_TASK INSTRUCTIONS_. In the listing below, print exactly the lines between the line holding "The bucket both" and the line holding "if (match next_emit", inclusive, and no more.

_PROVIDED RECORDS_.
Content starts
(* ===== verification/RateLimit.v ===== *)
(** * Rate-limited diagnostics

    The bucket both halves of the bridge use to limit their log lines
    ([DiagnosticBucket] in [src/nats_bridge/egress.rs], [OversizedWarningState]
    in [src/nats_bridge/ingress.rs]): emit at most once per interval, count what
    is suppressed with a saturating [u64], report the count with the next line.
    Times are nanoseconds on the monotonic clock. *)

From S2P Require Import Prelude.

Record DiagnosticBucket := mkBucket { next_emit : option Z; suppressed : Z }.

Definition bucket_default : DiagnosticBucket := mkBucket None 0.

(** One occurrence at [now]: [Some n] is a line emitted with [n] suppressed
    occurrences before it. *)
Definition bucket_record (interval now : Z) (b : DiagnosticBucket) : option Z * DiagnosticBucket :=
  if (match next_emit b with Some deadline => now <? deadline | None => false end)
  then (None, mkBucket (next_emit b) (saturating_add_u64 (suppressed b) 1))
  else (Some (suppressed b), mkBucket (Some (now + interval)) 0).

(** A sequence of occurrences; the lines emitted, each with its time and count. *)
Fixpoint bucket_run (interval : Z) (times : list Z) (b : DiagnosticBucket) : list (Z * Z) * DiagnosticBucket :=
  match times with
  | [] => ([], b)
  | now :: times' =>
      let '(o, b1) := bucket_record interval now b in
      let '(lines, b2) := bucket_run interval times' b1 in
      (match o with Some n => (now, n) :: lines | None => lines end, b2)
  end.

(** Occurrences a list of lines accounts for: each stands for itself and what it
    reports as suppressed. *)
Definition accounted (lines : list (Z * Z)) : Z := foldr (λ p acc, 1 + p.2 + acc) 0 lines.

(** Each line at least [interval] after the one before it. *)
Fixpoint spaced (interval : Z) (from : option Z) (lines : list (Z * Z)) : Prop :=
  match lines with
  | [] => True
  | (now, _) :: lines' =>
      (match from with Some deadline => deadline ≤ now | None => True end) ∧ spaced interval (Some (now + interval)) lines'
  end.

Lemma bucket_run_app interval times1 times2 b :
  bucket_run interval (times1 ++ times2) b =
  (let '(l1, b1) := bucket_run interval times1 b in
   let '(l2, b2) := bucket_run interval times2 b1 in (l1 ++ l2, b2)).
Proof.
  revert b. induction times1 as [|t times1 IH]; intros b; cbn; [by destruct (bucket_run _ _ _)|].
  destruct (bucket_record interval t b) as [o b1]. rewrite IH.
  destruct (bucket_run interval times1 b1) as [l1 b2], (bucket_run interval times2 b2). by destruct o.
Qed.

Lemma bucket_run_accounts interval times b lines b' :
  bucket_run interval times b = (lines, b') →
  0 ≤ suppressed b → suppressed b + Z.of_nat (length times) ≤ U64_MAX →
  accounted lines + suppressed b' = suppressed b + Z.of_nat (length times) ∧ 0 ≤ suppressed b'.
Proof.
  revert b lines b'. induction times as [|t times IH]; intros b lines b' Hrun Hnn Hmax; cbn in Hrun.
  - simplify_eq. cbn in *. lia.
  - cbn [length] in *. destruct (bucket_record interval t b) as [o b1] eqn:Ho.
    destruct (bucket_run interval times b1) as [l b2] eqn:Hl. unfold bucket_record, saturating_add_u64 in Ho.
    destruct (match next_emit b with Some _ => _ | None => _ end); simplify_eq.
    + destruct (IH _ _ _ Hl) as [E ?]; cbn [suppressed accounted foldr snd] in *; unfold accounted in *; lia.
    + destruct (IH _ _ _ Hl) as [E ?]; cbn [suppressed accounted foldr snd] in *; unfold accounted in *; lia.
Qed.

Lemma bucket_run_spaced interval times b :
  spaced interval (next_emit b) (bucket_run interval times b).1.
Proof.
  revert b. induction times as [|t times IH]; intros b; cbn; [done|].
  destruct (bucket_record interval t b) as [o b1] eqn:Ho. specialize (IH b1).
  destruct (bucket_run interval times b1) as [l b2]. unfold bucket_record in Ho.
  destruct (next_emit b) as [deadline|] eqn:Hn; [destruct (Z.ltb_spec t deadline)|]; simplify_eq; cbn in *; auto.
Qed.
Content ends
_WRITTEN SOLUTION_.
    The bucket both halves of the bridge use to limit their log lines
    ([DiagnosticBucket] in [src/nats_bridge/egress.rs], [OversizedWarningState]
    in [src/nats_bridge/ingress.rs]): emit at most once per interval, count what
    is suppressed with a saturating [u64], report the count with the next line.
    Times are nanoseconds on the monotonic clock. *)

From S2P Require Import Prelude.

Record DiagnosticBucket := mkBucket { next_emit : option Z; suppressed : Z }.

Definition bucket_default : DiagnosticBucket := mkBucket None 0.

(** One occurrence at [now]: [Some n] is a line emitted with [n] suppressed
    occurrences before it. *)
Definition bucket_record (interval now : Z) (b : DiagnosticBucket) : option Z * DiagnosticBucket :=
  if (match next_emit b with Some deadline => now <? deadline | None => false end)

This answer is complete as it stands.